Since it's a holiday this week I thought I'd turn away from the usual witches and ghosts to write about something more light-hearted. But fear not! I'll get back to the spooky stuff next week. 

While browsing through some old books I came upon this familiar piece of folklore:

The forked bone just in front of the breastbone of a chicken or other fowl is known as the wishbone. If this bone chances to fall to you, preserve it and put it on the shelf behind the stove to dry. When properly seasoned you take hold of one end, let a friend take hold of the other, each make a wish, and then both pull. The wish of the one that has the top with his piece when it breaks will come true. (Clifton Johnson, What They Say in New England, 1896) 

Many of you have probably broken the wishbone and the tradition has very old roots. The Latin term for the wishbone is furcula, which apparently means 'little fork', and different types of folklore about this particular bone date back to at least the Middle Ages. Jeffrey Webb's American Myths, Legends, and Tall Tales (2016) claims they date back even further, to the ancient Etruscans who lived more than 2,000 years ago. It's a very intriguing bone, apparently. 

Mel McCuddin, Wishbone (2011), at the Art Spirit Gallery.

The specific tradition of getting your wish if you get the bigger piece of the bone is not ancient but is still quite old. Edward Armstrong's book The Folklore of Birds (1970) claims the practice of wishing upon the bone originated in the 1700s. So if you pull on the wishbone this year during your socially distanced celebration recognize that you are carrying on a centuries-old tradition, albeit under unusual circumstances.

Not everyone eats turkey so sadly not everyone can participate in the wishbone tradition. I did once buy a Tofurky that included a fake wishbone in the box but those fake bones aren't part of the Tofurky anymore. There is folklore about making pie, however, so even vegans can join in the holiday fun:

When a girl trims piecrust, and the trimming falls over her hand, it is a sign she is going to marry young (Clifton Johnson, What They Say in New England, 1896)
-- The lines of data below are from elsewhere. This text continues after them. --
Lemma validate_decides g :
  is_Some (validate g) /\ (validate g = Some (Ok tt) <-> well_formed g).
Proof.
  unfold validate. destruct (nodes g) as [|n0 ns] eqn:E.
  { split; [done|]. split; [done|]. by intros [H]. }
  rewrite <- E. pose proof (check_unique_ok ∅ (nodes g)) as Hu.
  destruct (check_unique ∅ (nodes g)) as [[]|e].
  2: { split; [done|]. split; [done|]. intros [_ H _ _ _]. assert (Err e = Ok tt); [|done].
       apply Hu. split; [done|set_solver]. }
  destruct Hu as [[Hnd _] _]; [done|].
  pose proof (check_inputs_ok (list_to_set (node_id <$> nodes g)) (nodes g)) as Hi.
  setoid_rewrite elem_of_list_to_set in Hi.
  destruct (check_inputs _ (nodes g)) as [[]|e].
  2: { split; [done|]. split; [done|]. intros [_ _ H _ _]. assert (Err e = Ok tt); [|done].
       apply Hi. exact H. }
  destruct Hi as [Hcl _]; specialize (Hcl eq_refl).
  pose proof (assert_acyclic_ok g Hnd Hcl) as Ha.
  destruct (assert_acyclic g) as [[[]|e]|] eqn:Ek.
  - destruct Ha as [Hac _]; specialize (Hac eq_refl).
    destruct (Nat.eqb_spec (terminal_count g) 1).
    + split; [done|]. split; [|done]. intros _. split; try done. by rewrite E.
    + split; [done|]. split; [done|]. by intros [].
  - split; [done|]. split; [done|]. intros [_ _ _ H _]. apply Ha in H. done.
  - exfalso. destruct (kahn_fuel (length (nodes g)) ∅ (nodes g)) as [r Hr]; [done|].
    unfold assert_acyclic in Ek. congruence.
Qed.

(** C35: [WorkflowGraph::validate] always returns. It accepts a graph exactly
    when the graph is non-empty, has unique node ids, only references its own
    nodes, has no dependency cycle and has exactly one terminal node; and the
    error of a refusal names a defect the graph really has. *)
Theorem validate_spec g :
  exists r, validate g = Some r /\ (r = Ok tt <-> well_formed g)
            /\ match r with Ok _ => True | Err e => explains g e end.
Proof.
  destruct (validate_decides g) as [[r Hr] Hok]. exists r. split; [done|].
  split; [rewrite <- Hok, Hr; split; congruence|]. destruct r as [[]|e]; [done|].
  unfold validate in Hr. destruct (nodes g) as [|n0 ns] eqn:En; [injection Hr as <-; exact En|].
  rewrite <- En in Hr. destruct (check_unique ∅ (nodes g)) as [[]|e1] eqn:Eu.
  2: { injection Hr as ->. apply check_unique_err in Eu as (l1 & n & l2 & ? & -> & [?|?]); [set_solver|].
       simpl. eauto 6. }
  destruct (check_inputs _ (nodes g)) as [[]|e1] eqn:Ei.
  2: { injection Hr as ->. apply check_inputs_err in Ei as (n & i & ? & ? & Hni & ->). simpl.
       rewrite elem_of_list_to_set in Hni. eauto. }
  apply check_unique_ok in Eu as [Hnd _].
  assert (Hcl : forall n i, n ∈ nodes g -> i ∈ inputs n -> i ∈ node_id <$> nodes g).
  { intros n i Hn Hi. pose proof (proj1 (check_inputs_ok _ _) Ei n i Hn Hi) as Hx.
    by rewrite elem_of_list_to_set in Hx. }
  destruct (assert_acyclic g) as [[[]|e1]|] eqn:Ek; [| |done].
  - destruct (Nat.eqb_spec (terminal_count g) 1); [done|]. injection Hr as <-. done.
  - injection Hr as ->. assert (e = Cyclic) as -> by (eapply kahn_err; exact Ek). simpl.
    rewrite <- (assert_acyclic_ok g Hnd Hcl). congruence.
Qed.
Nineteenth century folklore collections are full of omens that predict marriage. In a pre-liberated era, marriage loomed even larger in people's minds than it does today, and it particularly did for young women, who usually had limited career and life choices. Even the humble act of making pie could provide an indicator of one's marital future.
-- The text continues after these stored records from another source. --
(* ===== verification/SessionTypes.v ===== *)
(** * Warm sessions: data ([bridge-coordinator/src/session_manager.rs])

    The types of the serve-side session manager. The program shares three
    kinds of objects through [Arc]s: cancellation tokens, expiry intents and
    leases. They live in a store (the [World]) and handles refer to them by
    number, so that aliasing is explicit: cancelling a token or arming an
    intent is visible to every holder. *)
From S2P Require Import Prelude Domain.
From stdpp Require Import pretty.
Open Scope Z_scope.
Open Scope bridge_scope.

Notation ContextId := string.
Notation AgentId := string.
Notation OperationId := string.
Notation SessionId := string.
Notation SessionHandleId := string.
(** Pointer identities ([Arc::ptr_eq]) of backends and registry entries, and
    the identity of a registry lease. *)
Notation BackendId := N.
Notation EntryId := N.
Notation LeaseId := N.

Inductive SessionState :=
| Idle | Running | Reconciling | Expiring | Resetting | Compacting | Cancelling | Configuring.
#[global] Instance session_state_eq_dec : EqDecision SessionState.
Proof. solve_decision. Defined.

Definition is_claimed (s : SessionState) : bool :=
  match s with
  | Reconciling | Expiring | Resetting | Compacting | Cancelling | Configuring => true
  | Idle | Running => false
  end.

(** The three states of the atomic byte behind a [WarmExpiryIntent]. *)
Inductive IntentState := IntentOpen | IntentArmed | IntentSuccessorReserved.
#[global] Instance intent_state_eq_dec : EqDecision IntentState.
Proof. solve_decision. Defined.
If you are making apple pie you have even more options for fortune-telling. One well-known tradition instructs a woman to peel an apple in one strip and then throw the peel over her shoulder. The peel will form the shape of a letter on the ground, and that letter will be the first initial of the man she will marry. Some accounts say you need to swing the peel around your head three times before throwing it down, so don't omit that crucial step.
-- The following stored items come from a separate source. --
(** The routing of a fingerprint difference that is not empty: an error, or
    the field a failed reconcile reports. *)
Definition route_diff (d : list string) (fp : SessionSpecFingerprint) : result string BridgeError :=
  if bool_decide ("agent" ∈ d) then Err (ConfigMismatch "agent")
  else if bool_decide ("cwd" ∈ d) then Err (ConfigMismatch "cwd")
  else if bool_decide ("mode" ∈ d) then Err (ConfigReseedRequired "mode")
  else if bool_decide ("model" ∈ d) && bool_decide (model (fp_config fp) = None)
       then Err (ConfigReseedRequired "model")
  else if bool_decide ("effort" ∈ d) && bool_decide (effort (fp_config fp) = None)
       then Err (ConfigReseedRequired "effort")
  else Ok (if bool_decide ("model" ∈ d) then "model" else "effort").

(** Lock #2, existing-handle path. *)
Definition checkout_existing_handle (ctx : ContextId) (h : WarmHandle)
    (fp : SessionSpecFingerprint) (w : World) : Lock2 * World :=
  let d := diff (h_fingerprint h) fp in
  if bool_decide (d = []) then
    let (armed, w) := reserve_idle_successor_or_armed h w in
    match armed with
    | Some op => let (c, w) := take_expiry_claim ctx h op w in
                 (L2Return (Err SessionExpired) (Some c), w)
    | None => let (turn, w) := start_turn ctx h (eval_warn warn_at (h_usage h)) w in
              (L2Return (Ok turn) None, w)
    end
  else
    match route_diff d fp with
    | Err e => (L2Return (Err e) None, w)
    | Ok reseed_field =>
        let (armed, w) := reserve_idle_successor_or_armed h w in
        match armed with
        | Some op => let (c, w) := take_expiry_claim ctx h op w in
                     (L2Return (Err SessionExpired) (Some c), w)
        | None =>
            let h' := set_h_last_used (w_now w) (set_h_expire false (set_h_state Reconciling h)) in
            (L2Reconcile (h_id h) (h_backend h) (h_session h) reseed_field, put_live ctx h' w)
        end
    end.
A weirder piece of apple folklore comes from Maine. A young woman curious about her marital prospects should eat an apple at midnight while standing in front of a mirror. In one hand she should carry a lamp or candle for light. As she eats the apple she should recite the following incantation:

Whoever my true love may be

Come and eat this apple with me

Something about eating an apple at midnight and evoking an unknown lover to appear sounds a little spooky to me. I guess I wasn't able to resist the urge to write about spooky things after all. Have a safe and happy Thanksgiving, even if you spend it alone this year.

*****

In addition to Clifton Johnson's book, I got material for this week's post from Fanny Bergen's book Current Superstitions (1896).

November 15, 2015

Old New England Pie Crust: Tough Recipes for Tough People

My mother has always made the same Thanksgiving menu, consisting of turkey, squash, potatoes, turnip, stuffing and cranberry sauce. Appetizers might vary, but the main meal always remains the same. It's the same menu that her mother made as well.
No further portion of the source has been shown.